Medication can help to relieve the coughing and any dog with a collapsed trachea should be maintained at a lean body condition and should not be walked using a neck collar. For some, a specialised surgery will offer the best prognosis.

Periodontal Disease

Those with smaller mouths are more prone to periodontal disease as they can have overcrowding of their teeth. It is also often the case that smaller dogs are ‘fussier’ eaters and are typically given a soft, wet diet, which can lead to calculus build-up.

Periodontal disease can be prevented by regular tooth brushing and the use of products that break down plaque (such as powders and gels). Many dogs will benefit from a veterinary dental cleaning or two (or three!) during their lives, to keep on top of things.

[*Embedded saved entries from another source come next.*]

(* ===== verification/LandingPages.v ===== *)
(** The remaining sections of the landing site (landing/components) and its packages
    page: what each shows of the texts, as the lists it draws with the key of every
    element, the marks chosen by position, the links and the copy buttons.  The
    theorems say that in every language each list can be drawn (its keys differ and
    every card has its colour), and that the links to the evidence name their file. *)

From S2P Require Import Prelude JsString JsNum Json JsValue Client LandingContent LandingTypes LandingLocales Landing LandingTables.

(** An element of a drawn list: its key, and the texts it shows, in order. *)
Record Item := { key : jstring; shown : list jstring }.
(** [list.map((x) => <... key={...}>)] *)
Definition list_by (key_of : json → json) (texts_of : json → list json) (v : json) : list Item :=
  map (λ x, {| key := text_of (key_of x); shown := map text_of (texts_of x) |}) (jitems v).
Definition itself (x : json) : json := x.
Definition plain (v : json) : list Item := list_by itself (λ x, [x]) v.
Definition fields (k : jstring) (fs : list jstring) (v : json) : list Item := list_by (fld k) (λ x, map (λ f, fld f x) fs) v.

(** ** Opening section (Hero.tsx, ui/TerminalInstall.tsx) *)
Module Hero.
(** [PraiseValue]: a percent sign follows the value 100. *)
Definition PraiseValue (value : jstring) : jstring := if value =s "100" then value ++ "%" else value.
Definition bullets (l : Locale) : list Item := plain (fld "hero_bullets" (getSections l)).
Definition chips (l : Locale) : list Item := plain (fld "hero_chips" (getSections l)).
Definition praise (l : Locale) : list Item :=
  map (λ b, {| key := text_of (fld "l" b); shown := [PraiseValue (text_of (fld "v" b)); text_of (fld "l" b)] |})
    (jitems (fld "hero_praise_bold" (getSections l))).
Definition highlights (l : Locale) : list Item := plain (fld "hero_praise_highlights" (getSections l)).
Definition links (l : Locale) : list (jstring * jstring) :=
  let s := getSections l in
  [("/testler", text_of (fld "hero_cta_tests" s)); ("/evidence/competitive-proof.pdf", text_of (fld "hero_cta_pdf" s));
   ("#kurulum", text_of (fld "hero_cta_setup" s)); (text_of (fld "github" HERO), text_of (fld "hero_cta_github" s))].
Definition proof_command (l : Locale) : jstring := text_of (fld "fullPackCmd" (fld "evidence" (getCopy l))).
(** The terminal: the copied text and its lines. *)
Definition CMD : jstring := join [10] (map text_of (jitems (fld "quickstart" HERO))).
Definition OUTPUT_LINES : list (jstring * jstring) :=
  [("[OK] log-guardian.service active", "text-ok"); ("[OK] daemon IPC: OK", "text-ok"); ("[OK] API fail-closed (tokensiz 403)", "text-cyan");
   ("FAIL: 0   WARN: 0", "text-ok")].
Definition command_lines : list Item := plain (fld "quickstart" HERO).
End Hero.

(** ** Evidence (EvidencePack.tsx) *)
Module EvidencePack.
Definition pdf : jstring := "/evidence/competitive-proof.pdf".
(** A file of the pack, and its link when it has one. *)
Definition file_link (file : jstring) : option jstring := if ends_with ".pdf" file then Some pdf else None.
Definition files (l : Locale) : list (jstring * option jstring) :=
  map (λ f, (text_of f, file_link (text_of f))) (jitems (fld "files" (fld "evidence" (getCopy l)))).

(** The two copy buttons share one mark; each copy that succeeds starts a timer of
    two seconds that clears it. *)
Inductive Which := Pack | Demo.
Definition state : Type := option Which.
Inductive Ev := CopyCmd (k : Which).
Inductive Req := Clipboard (k : Which) | Timer.
Inductive Rsp := Done | Refused.
Definition text (l : Locale) (k : Which) : jstring :=
  text_of (fld (match k with Pack => "fullPackCmd" | Demo => "demoCmd" end) (fld "evidence" (getCopy l))).
Definition on_event (ev : Ev) (s : state) : state * list Req := let '(CopyCmd k) := ev in (s, [Clipboard k]).
Definition on_response (q : Req) (r : Rsp) (s : state) : state * list Req :=
  match q, r with
  | Clipboard k, Done => (Some k, [Timer])
  | Clipboard _, Refused => (s, [])
  | Timer, _ => (None, [])
  end.
End EvidencePack.

(** ** Merged packages (PackageMergeSection.tsx) *)
Module PackageMerge.
Definition COLOR : list jstring := ["text-neon border-neon/30"; "text-turq border-turq/30"; "text-cyan border-cyan/30"].
Record Card := { company : jstring; colour : option jstring; number : jstring; name : jstring; replaces : jstring; body : jstring; metrics : list Item }.
Definition card (i : nat) (p : json) : Card :=
  {| company := text_of (fld "company" p); colour := COLOR !! i; number := "PAKET 0" ++ dec (Z.of_nat i + 1); name := text_of (fld "name" p);
     replaces := text_of (fld "replaces" p); body := text_of (fld "body" p); metrics := plain (fld "metrics" p) |}.
Definition cards (l : Locale) : list Card := imap card (jitems (fld "merge" (getSections l))).
End PackageMerge.

(** ** Packages page (app/paketler/page.tsx); it is in one language *)
Module Paketler.
Definition COLOR : list (jstring * jstring) :=
  [("neon", "border-neon/40 text-neon"); ("turq", "border-turq/40 text-turq"); ("cyan", "border-cyan/40 text-cyan")].
Definition figures : list Item := fields "l" ["v"; "l"] (fld "big" (fld "result" PACKAGES)).
(** A card's colour is looked up by name. *)
Definition merge : list (Item * option jstring * list Item) :=
  map (λ p, ({| key := text_of (fld "name" p); shown := ["PAKET " ++ text_of (fld "n" p); text_of (fld "name" p); "Yerine geçer: " ++ text_of (fld "replaces" p); text_of (fld "body" p)] |},
             assoc (text_of (fld "color" p)) COLOR, plain (fld "metrics" p)))
    (jitems (fld "merge" PACKAGES)).
Definition result_bullets : list Item := plain (fld "bullets" (fld "result" PACKAGES)).
Definition tier_cards : list (Item * list Item) :=
  map (λ t, ({| key := text_of (fld "tag" t); shown := map (λ k, text_of (fld k t)) ["tag"; "time"; "body"] |}, plain (fld "includes" t)))
    (jitems (fld "items" (fld "tiers" PACKAGES))).
Definition strengths : list Item := fields "title" ["stat"; "title"; "body"] (fld "strengths" PACKAGES).
Definition links : list (jstring * jstring) := [("/#kurulum", "15 dk kurulum"); ("/testler", dec PROOF_TEST_COUNT ++ " testi gör")].
End Paketler.

(** ** About, reasons, limits, sectors, ticker, contact *)
Module Sections.
(** AboutSection.tsx: a paragraph's key is its first 24 units. *)
Definition paragraphs (l : Locale) : list Item :=
  list_by (λ p, JStr (slice 0 24 (text_of p))) (λ p, [p]) (fld "about_paragraphs" (getSections l)).
Definition highlights (l : Locale) : list Item := fields "k" ["k"; "v"] (fld "about_highlights" (getSections l)).
(** WhySection.tsx *)
Definition padStart2 (n : jstring) : jstring := repeat 48 (2 - length n) ++ n.
Definition why_cards (l : Locale) : list Item :=
  imap (λ i c, {| key := text_of (fld "title" c); shown := [padStart2 (dec (Z.of_nat i + 1)); text_of (fld "title" c); text_of (fld "body" c)] |})
    (jitems (fld "why_cards" (getSections l))).
Definition stats (l : Locale) : list Item := fields "label" ["value"; "label"] (fld "stats" (getSections l)).
(** HonestLimits.tsx *)
Definition limits (l : Locale) : list Item := plain (fld "items" (fld "honest" (getCopy l))).
Definition layers (l : Locale) : list Item :=
  imap (λ i y, {| key := text_of (fld "tag" y); shown := ["0" ++ dec (Z.of_nat i + 1); text_of (fld "tag" y); text_of (fld "body" y)] |})
    (jitems (fld "layers" (fld "honest" (getCopy l)))).
(** SectorUseCases.tsx *)
Definition sector_cards (l : Locale) : list Item := fields "tag" ["tag"; "title"; "body"; "proof"] (fld "cards" (getSectorCopy l)).
Definition sector_links (l : Locale) : list (jstring * jstring) :=
  let tr := match l with Ltr => true | _ => false end in
  [("/evidence/competitive-proof.pdf", if tr then "Rakip karşılaştırma PDF" else "Competitive proof PDF");
   ("/testler", dec PROOF_TEST_COUNT ++ " " ++ (if tr then "test" else "tests") ++ " →")].
(** StatsMarquee.tsx: the items twice, so that the ticker has no seam. *)
Definition doubled (l : Locale) : list Item :=
  let items := jitems (fld "marquee" (getCopy l)) in
  imap (λ i x, {| key := text_of x ++ "-" ++ dec (Z.of_nat i); shown := [text_of x] |}) (items ++ items).
(** Contact.tsx *)
Definition contact_links (l : Locale) : list (jstring * jstring) :=
  let c := fld "contact" (getCopy l) in
  let mail := "mailto:" ++ text_of (fld "email" c) in
  [(mail, text_of (fld "ctaEmail" c)); (text_of (fld "github" c), text_of (fld "ctaGithub" c)); (mail, text_of (fld "email" c))].
End Sections.

(** ** Theorems *)

(** The lists drawn in a language, and those of the packages page. *)
Definition drawn (l : Locale) : list (list Item) :=
  [Hero.bullets l; Hero.chips l; Hero.praise l; Hero.highlights l; Hero.command_lines; Sections.paragraphs l; Sections.highlights l;
   Sections.why_cards l; Sections.stats l; Sections.limits l; Sections.layers l; Sections.sector_cards l; Sections.doubled l] ++
  map PackageMerge.metrics (PackageMerge.cards l) ++
  [Paketler.figures; map (λ c, c.1.1) Paketler.merge; Paketler.result_bullets; map fst Paketler.tier_cards; Paketler.strengths] ++
  map snd Paketler.merge ++ map snd Paketler.tier_cards.
Definition drawable (items : list Item) : bool :=
  bool_decide (NoDup (map key items)) && negb (bool_decide (map key items = [])) && forallb (λ x, forallb nonempty (shown x)) items.
Lemma all_drawable : forallb (λ l, forallb drawable (drawn l)) locales = true.
Proof. vm_compute. reflexivity. Qed.

(** In every language each list of these sections and of the packages page can be
    drawn: it has elements, no two of them share a key (so a change of language
    replaces the right ones) and none shows an empty text. *)
Theorem lists_keyed l items : items ∈ drawn l →
  NoDup (map key items) ∧ items ≠ [] ∧ ∀ x t, x ∈ items → t ∈ shown x → t ≠ [].
Proof.
  intros Hi. pose proof all_drawable as H. rewrite forallb_forall in H. specialize (H l (proj1 (list_elem_of_In _ _) (in_locales l))).
  rewrite forallb_forall in H. specialize (H items (proj1 (list_elem_of_In _ _) Hi)). unfold drawable in H.
  apply andb_true_iff in H as [H Hs]. apply andb_true_iff in H as [Hk Hn]. apply bool_decide_eq_true in Hk. split; [done|]. split; [by intros ->|].
  intros x t Hx Ht ->. rewrite forallb_forall in Hs. specialize (Hs x (proj1 (list_elem_of_In _ _) Hx)). rewrite forallb_forall in Hs.
  by specialize (Hs [] (proj1 (list_elem_of_In _ _) Ht)).
Qed.
Lemma lists_keyed_witness : NoDup (map key (Sections.paragraphs Ltr)) ∧ Sections.paragraphs Ltr ≠ [].
Proof.
  destruct (lists_keyed Ltr (Sections.paragraphs Ltr)) as (H1 & H2 & _); [|by split].
  unfold drawn. apply elem_of_app. left. do 5 right. left.
Defined.

Definition merge_ok (l : Locale) : bool :=
  (length (PackageMerge.cards l) =? 3)%nat && bool_decide (map PackageMerge.colour (PackageMerge.cards l) = map Some PackageMerge.COLOR) &&
  bool_decide (NoDup (map PackageMerge.company (PackageMerge.cards l))).
Lemma merges_ok : forallb merge_ok locales = true. Proof. vm_compute. reflexivity. Qed.
(** The section announces three packages and shows three in every language, each of
    its own company and with its own colour; the packages page has a colour for each
    of its cards too. *)
Theorem three_packages l :
  map PackageMerge.colour (PackageMerge.cards l) = map Some PackageMerge.COLOR ∧
  NoDup (map PackageMerge.company (PackageMerge.cards l)) ∧
  map PackageMerge.number (PackageMerge.cards l) = ["PAKET 01"; "PAKET 02"; "PAKET 03"] ∧
  Forall (λ c, is_Some c.1.2) Paketler.merge.
Proof.
  pose proof merges_ok as H. rewrite forallb_forall in H. specialize (H l (proj1 (list_elem_of_In _ _) (in_locales l))). unfold merge_ok in H.
  apply andb_true_iff in H as [H Hc]. apply andb_true_iff in H as [Hl Hk]. apply bool_decide_eq_true in Hk, Hc. apply Nat.eqb_eq in Hl.
  split; [done|]. split; [done|]. split.
  - unfold PackageMerge.cards in *. rewrite length_imap in Hl.
    destruct (jitems _) as [|a [|b [|c []]]]; try done.
  - repeat constructor; vm_compute; eauto.
Qed.

Definition files_ok (l : Locale) : bool :=
  (length (EvidencePack.files l) =? 14)%nat && bool_decide (NoDup (map fst (EvidencePack.files l))) &&
  forallb (λ f, match f.2 with Some h => h =s "/evidence/" ++ f.1 | None => true end) (EvidencePack.files l).
Lemma all_files_ok : forallb files_ok locales = true. Proof. vm_compute. reflexivity. Qed.
(** In every language the evidence pack shows the fourteen files it announces, each
    once, and a file that is a link leads to the file it names. *)
Theorem evidence_links l :
  length (EvidencePack.files l) = 14%nat ∧ NoDup (map fst (EvidencePack.files l)) ∧
  ∀ f h, (f, Some h) ∈ EvidencePack.files l → h = "/evidence/" ++ f.
Proof.
  pose proof all_files_ok as H. rewrite forallb_forall in H. specialize (H l (proj1 (list_elem_of_In _ _) (in_locales l))). unfold files_ok in H.
  apply andb_true_iff in H as [H Hf]. apply andb_true_iff in H as [Hl Hk]. apply bool_decide_eq_true in Hk. apply Nat.eqb_eq in Hl.
  split; [done|]. split; [done|]. intros f h Hin. rewrite forallb_forall in Hf. specialize (Hf _ (proj1 (list_elem_of_In _ _) Hin)).
  by apply jeq_true in Hf.
Qed.

(** A copy soon after another loses its mark early: the first timer clears it while
    its own is still running. *)
Lemma mark_cleared_early :
  play EvidencePack.on_event EvidencePack.on_response
    [Do (EvidencePack.CopyCmd EvidencePack.Pack); Answer 0 EvidencePack.Done; Do (EvidencePack.CopyCmd EvidencePack.Demo);
     Answer 1 EvidencePack.Done; Answer 0 EvidencePack.Done] (Cfg None []) = Some (Cfg None [EvidencePack.Timer]).
Proof. done. Qed.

Exercise and Activity Levels

Active little critters, Jack Chis have bundles of energy and it should not be assumed that because they’re small they do not need long walks. As well as a couple of nice, varied hikes each day, they should be included in lots of fun games. They enjoy using their nose in scent games and relish the opportunity to use their brain and solve food puzzle toys.


For most, grooming consists of being brushed once or twice a week. They should have their ears checked and cleaned as needed and, in an ideal world, would have their teeth brushed at least every other day.